HSBC, one of the 39 programme participants, sees a sustained demand for talents across different areas in the financial industry, said Diana Cesar, chief executive of the bank’s Hong Kong office.
“We have a long history of nurturing and developing our young generation through scholarships, community projects and internships,” she said in a statement. “We look forward to working with the HKMA and our university partners to create an inspiring experience for graduates to join our industry.”
While the HKMA’s gesture is commendable, the programme is too small to create a meaningful impact, according to Jerry Chang, managing director at Barons & Co, a recruiting firm.
“It is a small gesture of support, but it is still better than none,” he said. “It is also a breakthrough. It will hopefully encourage lenders to recruit more graduates.”
The Banking Talent Programme targets fresh graduates with a bachelor’s degree from 11 local universities. The 39 employers include all three note-issuing banks, virtual banks and e-wallet operators, according to the HKMA.
The graduates can apply to join the programme from June 15 and will be required to go through an interview and selection process.
US lender Citi has extended its support for the scheme. “We are delighted to be participating in HKMA’s new initiative and playing a part in building the local talent pool for the banking industry,” said Angel Ng, the bank’s CEO for Hong Kong and Macau. “We will be supporting the initiative by offering job opportunities across different businesses and departments to help young graduates prepare for their future careers.”
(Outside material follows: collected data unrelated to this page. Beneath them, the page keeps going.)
Lemma protocol_filter_ends (fuel : nat) (len : Z) :
  18 <= len < 2 ^ 16 -> len + 2 <= Z.of_nat (length mem) -> 2 * len < Z.of_nat fuel ->
  (exists r, protocol_filter cfg mem fuel len = Done r) \/
  (exists off, ETHER_HDR_LEN <= off /\ off + 20 <= len /\ zero_ihl_ipip off).
Proof.
  intros Hl Hm Hf. unfold protocol_filter, ETHER_HDR_LEN. rewrite (proj2 (Z.ltb_ge len 14)) by lia.
  destruct (mread16_done 12) as [ty ->]; [lia..|]. cbn [mbind outcome_bind].
  rewrite (wrapu_small 16 (len - 14)) by lia.
  destruct (mread16_done (14 + 2)) as [ty2 E2]; [lia..|].
  assert (Hv : exists ty' data', 14 <= data' <= 18 /\
    (if rte_be_to_cpu_16 ty =? ETHER_TYPE_VLAN
     then eth_proto ← mread16 mem (14 + 2); mret (rte_be_to_cpu_16 eth_proto, 14 + 4, u16 (len - 14 - 4))
     else mret (rte_be_to_cpu_16 ty, 14, len - 14)) = Done (ty', data', len - data')).
  { rewrite E2. cbn [mbind outcome_bind]. rewrite wrapu_small by lia.
    destruct (_ =? ETHER_TYPE_VLAN); do 2 eexists; (split; [|f_equal; f_equal; lia]); lia. }
  destruct Hv as (ty' & data' & Hd & ->). cbn [mbind outcome_bind].
  assert (forall t, 2 * (len - data') + b2z (t =? ETHER_TYPE_IPv4) < Z.of_nat fuel)
    by (intros t; destruct (t =? _); simpl; lia).
  destruct (protocol_filter_ip_done fuel data' (len - data') ty') as [Hr|(off & ? & ? & ?)];
    [lia..|done| |right; exists off; split_and!; lia || done].
  left. unfold ff_kni_proto_filter.
  destruct (ty' =? ETHER_TYPE_ARP); [by exists FILTER_ARP|].
  destruct (kc_inet6 cfg && _); [done|].
  destruct (kc_ff_kni cfg); [|by exists FILTER_UNKNOWN].
  destruct (kc_enable_kni cfg); [|by exists FILTER_UNKNOWN].
  destruct (ty' =? ETHER_TYPE_IPv4); [done|by exists FILTER_UNKNOWN].
Qed.

(** C26. On a frame of at least 18 bytes in a buffer with two more bytes than
    the frame, the classifier reads only inside the buffer and returns a
    verdict, unless the frame holds an IPv4 header of length 0 that
    encapsulates IPv4 (see [filter_zero_ihl_loops]). *)
Theorem protocol_filter_safe (fuel : nat) (len : Z) :
  18 <= len < 2 ^ 16 -> len + 2 <= Z.of_nat (length mem) -> 2 * len < Z.of_nat fuel ->
  (exists r, protocol_filter cfg mem fuel len = Done r) \/
  (exists off, ETHER_HDR_LEN <= off /\ off + 20 <= len /\ zero_ihl_ipip off).
Proof. apply protocol_filter_ends. Qed.
End safety.

(** A minimal VLAN-tagged IPv6/TCP frame to a KNI port. *)
Definition sample_cfg : kni_config :=
  KniConfig true true true (kni_set_bitmap (Some (lit "80,8000-8010")) empty_bitmap) empty_bitmap.

Definition sample_frame : list Z :=
  replicate 12 2 ++ [0x81; 0; 0; 5; 0x86; 0xdd] ++
  [0x60; 0; 0; 0; 0; 20; 6; 64] ++ replicate 32 1 ++
  [0x12; 0x34; 0x1f; 0x45] ++ replicate 16 0.

Lemma protocol_filter_safe_witness :
  (exists r, protocol_filter sample_cfg (sample_frame ++ [0; 0]) 200 78 = Done r) \/
  (exists off, ETHER_HDR_LEN <= off /\ off + 20 <= 78 /\
     zero_ihl_ipip (sample_frame ++ [0; 0]) off).
Proof. apply (protocol_filter_safe sample_cfg (sample_frame ++ [0; 0])); [done|lia|simpl; lia|lia]. Defined.

Example sample_frame_kni : protocol_filter sample_cfg sample_frame 200 78 = Done FILTER_KNI.
Proof. vm_compute. done. Qed.

(** An Ethernet frame whose IPv4 header has a header length field of 0
    and protocol 4 makes the recursion of [protocol_filter_ip] call itself
    with the same arguments: with the KNI enabled the classifier never
    returns, whatever the fuel. *)
Theorem filter_zero_ihl_loops (cfg : kni_config) (mem : list Z) (len : Z) (fuel : nat) :
  kc_ff_kni cfg = true -> kc_enable_kni cfg = true ->
  34 <= len < 2 ^ 16 -> len <= Z.of_nat (length mem) ->
  mread16 mem 12 = Done (htons ETHER_TYPE_IPv4) ->
  zero_ihl_ipip mem 14 ->
  protocol_filter cfg mem fuel len = Loop.
Proof.
  intros Hk He Hl Hm Hty [Hz Hp]. unfold protocol_filter, ETHER_HDR_LEN.
  rewrite (proj2 (Z.ltb_ge len 14)), Hty by lia. cbn [mbind outcome_bind].
  change (rte_be_to_cpu_16 (htons ETHER_TYPE_IPv4)) with ETHER_TYPE_IPv4. cbn [mret outcome_ret].
  rewrite Hk, He, (wrapu_small 16 (len - 14)) by lia.
  change (ETHER_TYPE_IPv4 =? ETHER_TYPE_VLAN) with false. cbn.
  change (ETHER_TYPE_IPv4 =? ETHER_TYPE_ARP) with false.
  change (ETHER_TYPE_IPv4 =? ETHER_TYPE_IPv6) with false. rewrite andb_false_r.
  cbn. unfold ff_kni_proto_filter.
  induction fuel as [|fuel IH]; [done|]. cbn [protocol_filter_ip].
  unfold filter_ip_header. cbn [Z.eqb ETHER_TYPE_IPv4 Pos.eqb].
  rewrite (proj2 (Z.ltb_ge (len - 14) 20)), !mread_rd by lia. cbn [mbind outcome_bind].
  rewrite Hz. change (Z.shiftl 0 2) with 0. rewrite (proj2 (Z.ltb_ge (len - 14) 0)) by lia.
  rewrite Hp. cbn. rewrite Z.sub_0_r, wrapu_small by lia. apply IH.
Qed.

Definition loop_frame : list Z :=
  replicate 12 2 ++ [0x08; 0x00] ++ [0x40; 0; 0; 20; 0; 0; 0; 0; 64; 4] ++ replicate 30 0.

Lemma filter_zero_ihl_loops_witness : protocol_filter sample_cfg loop_frame 1000 54 = Loop.
Proof. apply filter_zero_ihl_loops; try done; simpl; lia || by split. Defined.

(** * Port bitmaps hold the configured ports *)

Lemma htons_eq x : 0 <= x < 2 ^ 16 -> htons x = (x mod 256) * 256 + x / 256.
Proof.
  intros Hx. unfold htons. change 255 with (Z.ones 8). rewrite Z.land_ones by lia.
  change (2 ^ 8) with 256. rewrite Z.shiftl_mul_pow2, Z.shiftr_div_pow2 by lia.
  change (2 ^ 8) with 256. set (a := x mod 256). set (b := x / 256).
  assert (0 <= b < 2 ^ 8) by (subst b; split; [apply Z.div_pos|apply Z.div_lt_upper_bound]; lia).
  change 256 with (2 ^ 8). rewrite <- Z.shiftl_mul_pow2 by lia.
  assert (Z.land (Z.shiftl a 8) b = 0).
  { apply Z.bits_inj'. intros n Hn. rewrite Z.land_spec, Z.bits_0, Z.shiftl_spec by lia.
    destruct (Z.lt_ge_cases n 8); [by rewrite Z.testbit_neg_r by lia|].
    apply andb_false_iff; right. apply (Z.bits_above_log2 b n); [lia|].
    destruct (decide (b = 0)) as [->|]; [change (Z.log2 0) with 0; lia|].
    apply Z.log2_lt_pow2; [lia|]. assert (2 ^ 8 <= 2 ^ n) by (apply Z.pow_le_mono_r; lia). lia. }
  rewrite <- Z.lxor_lor, Z.add_nocarry_lxor by done. done.
Qed.

Lemma htons_range x : 0 <= x < 2 ^ 16 -> 0 <= htons x < 2 ^ 16.
Proof.
  intros Hx. rewrite htons_eq by done. pose proof (Z.div_mod x 256).
  pose proof (Z.mod_pos_bound x 256). change (2 ^ 16) with 65536 in *. lia.
Qed.

Lemma htons_inj x y : 0 <= x < 2 ^ 16 -> 0 <= y < 2 ^ 16 -> htons x = htons y -> x = y.
Proof.
  intros Hx Hy. rewrite !htons_eq by done. change (2 ^ 16) with 65536 in *.
  pose proof (Z.div_mod x 256). pose proof (Z.mod_pos_bound x 256).
  pose proof (Z.div_mod y 256). pose proof (Z.mod_pos_bound y 256). lia.
Qed.

Lemma magic_bits_pow m : 0 <= m < 8 -> rd magic_bits (Z.to_nat m) = Z.shiftl 1 (7 - m).
Proof.
  intros. assert (m = 0 \/ m = 1 \/ m = 2 \/ m = 3 \/ m = 4 \/ m = 5 \/ m = 6 \/ m = 7) as Hm by lia.
  by repeat destruct Hm as [->|Hm]; subst.
Qed.

Lemma get_bitmap_bit n bm :
  get_bitmap n bm = b2z (Z.testbit (rd bm (Z.to_nat (n / 8))) (7 - n mod 8)).
Proof.
  unfold get_bitmap. pose proof (Z.mod_pos_bound n 8).
  rewrite magic_bits_pow, <- flag_bit by lia. unfold flag.
  set (m := Z.shiftl 1 (7 - n mod 8)).
  assert (0 <= m) by (apply Z.shiftl_nonneg; lia).
  assert (0 <= Z.land (rd bm (Z.to_nat (n / 8))) m) by (apply Z.land_nonneg; lia).
  destruct (Z.ltb_spec 0 (Z.land (rd bm (Z.to_nat (n / 8))) m)), (Z.eqb_spec (Z.land (rd bm (Z.to_nat (n / 8))) m) 0);
    simpl; lia || done.
Qed.

Definition bitmap_ok (bm : list Z) : Prop := Z.of_nat (length bm) = 8192.

Lemma set_bitmap_ok p bm : bitmap_ok bm -> bitmap_ok (set_bitmap p bm).
Proof. unfold bitmap_ok, set_bitmap. by rewrite length_insert. Qed.

(** Setting a port sets its bit and no other. *)
Lemma get_set_bitmap p q bm :
  bitmap_ok bm -> 0 <= p < 2 ^ 16 -> 0 <= q < 2 ^ 16 ->
  get_bitmap (htons q) (set_bitmap p bm) =
  if bool_decide (p = q) then 1 else get_bitmap (htons q) bm.
Proof.
  intros Hbm Hp Hq. rewrite !get_bitmap_bit. unfold set_bitmap.
  rewrite (wrapu_small 16 p) by done.
  pose proof (htons_range p Hp) as Rp. pose proof (htons_range q Hq) as Rq.
  assert (p = q <-> htons p = htons q) as Hinj by (split; [by intros ->|by apply htons_inj]).
  rewrite (bool_decide_ext _ _ Hinj). clear Hinj.
  set (a := htons p) in *. set (b := htons q) in *. change (2 ^ 16) with 65536 in *.
  pose proof (Z.div_mod a 8). pose proof (Z.div_mod b 8).
  pose proof (Z.mod_pos_bound a 8). pose proof (Z.mod_pos_bound b 8).
  assert (0 <= a / 8 < 8192) by lia. unfold bitmap_ok in Hbm. unfold rd at 1.
  destruct (decide (a / 8 = b / 8)) as [E|E].
  - rewrite <- E, nth_lookup, list_lookup_insert_eq by lia. cbn [default from_option id].
    rewrite Z.lor_spec, magic_bits_pow, Z.shiftl_1_l, Z.pow2_bits_eqb by lia.
    case_bool_decide as D.
    + replace (7 - a mod 8 =? 7 - b mod 8) with true by (symmetry; apply Z.eqb_eq; lia).
      by rewrite orb_true_r.
    + replace (7 - a mod 8 =? 7 - b mod 8) with false by (symmetry; apply Z.eqb_neq; lia).
      by rewrite orb_false_r.
  - rewrite bool_decide_eq_false_2 by (intros ->; lia).
    rewrite nth_lookup, list_lookup_insert_ne by lia. by rewrite <- nth_lookup.
Qed.

Lemma set_bitmap_range_spec lo hi bm q :
  bitmap_ok bm -> 0 <= lo -> hi < 2 ^ 16 -> 0 <= q < 2 ^ 16 ->
  bitmap_ok (set_bitmap_range lo hi bm) /\
  (get_bitmap (htons q) (set_bitmap_range lo hi bm) = 1 <->
   lo <= q <= hi \/ get_bitmap (htons q) bm = 1).
Proof.
  intros Hbm Hlo Hhi Hq. unfold set_bitmap_range.
  enough (forall n, lo + Z.of_nat n <= 2 ^ 16 ->
    bitmap_ok (fold_left (fun bm k => set_bitmap (lo + Z.of_nat k) bm) (seq 0 n) bm) /\
    (get_bitmap (htons q) (fold_left (fun bm k => set_bitmap (lo + Z.of_nat k) bm) (seq 0 n) bm) = 1
     <-> lo <= q < lo + Z.of_nat n \/ get_bitmap (htons q) bm = 1)) as Hn.
  { destruct (Z.le_gt_cases lo hi).
    - destruct (Hn (Z.to_nat (hi - lo + 1))) as [? ->]; [lia|]. split; [done|]. split; intros [|]; lia || auto.
    - replace (Z.to_nat (hi - lo + 1)) with O by lia. split; [done|]. simpl. split; [auto|]. intros [|]; lia. }
  induction n as [|n IH]; intros Hle; [simpl; split; [done|]; split; [auto|intros [|]; lia]|].
  destruct IH as [IHok IH]; [lia|]. rewrite seq_S, fold_left_app. cbn [fold_left].
  split; [by apply set_bitmap_ok|]. rewrite get_set_bitmap by (done || lia).
  case_bool_decide as E; [split; intros; lia|]. rewrite IH. simpl in E. split; intros [|]; lia || auto.
Qed.

(** ** Port lists *)

Inductive port_item := Port (p : Z) | Ports (lo hi : Z).

Definition item_ok (it : port_item) : bool :=
  match it with
  | Port p => (0 <=? p) && (p <? 2 ^ 16)
  | Ports lo hi => (0 <=? lo) && (lo <? 2 ^ 16) && (0 <=? hi) && (hi <? 2 ^ 16)
  end.

Definition item_has (it : port_item) (q : Z) : Prop :=
  match it with Port p => q = p | Ports lo hi => lo <= q <= hi end.

Definition print_item (it : port_item) : cstr :=
  match it with
  | Port p => print_dec p
  | Ports lo hi => print_dec lo ++ "-"%char :: print_dec hi
  end.

Fixpoint print_items (it : port_item) (its : list port_item) : cstr :=
  match its with
  | [] => print_item it
  | it' :: its' => print_item it ++ ","%char :: print_items it' its'
  end.

Definition set_item (it : port_item) (bm : list Z) : list Z :=
  match it with
  | Port p => set_bitmap p bm
  | Ports lo hi => set_bitmap_range lo hi bm
  end.

Lemma u16_print_dec p : 0 <= p < 2 ^ 16 ->
  Forall (fun c => isdigit c = true) (print_dec p) /\ print_dec p <> [] /\
  forall rest, match rest with [] => True | c :: _ => isdigit c = false end ->
    atoi (print_dec p ++ rest) = p.
Proof.
  intros Hp. destruct (print_dec_spec p) as (? & ? & _); [lia|]. split_and!; [done..|].
  intros. apply atoi_print_dec; [unfold INT_MAX; lia|done].
Qed.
The HKMA wage subsidy plan is a mini version of the city’s HK$81 billion plan to resuscitate the battered economy. In the March announcement, the government offered to pay businesses up to HK$9,000 per month per employee for six months to preserve jobs.
The city lost about 78,500 jobs this year through April, pushing the number of jobless people to 202,500 in the labour market, highlighting the full brunt of the pandemic. During the 2003 Sars (severe acute respiratory syndrome) outbreak, 54,000 jobs were lost.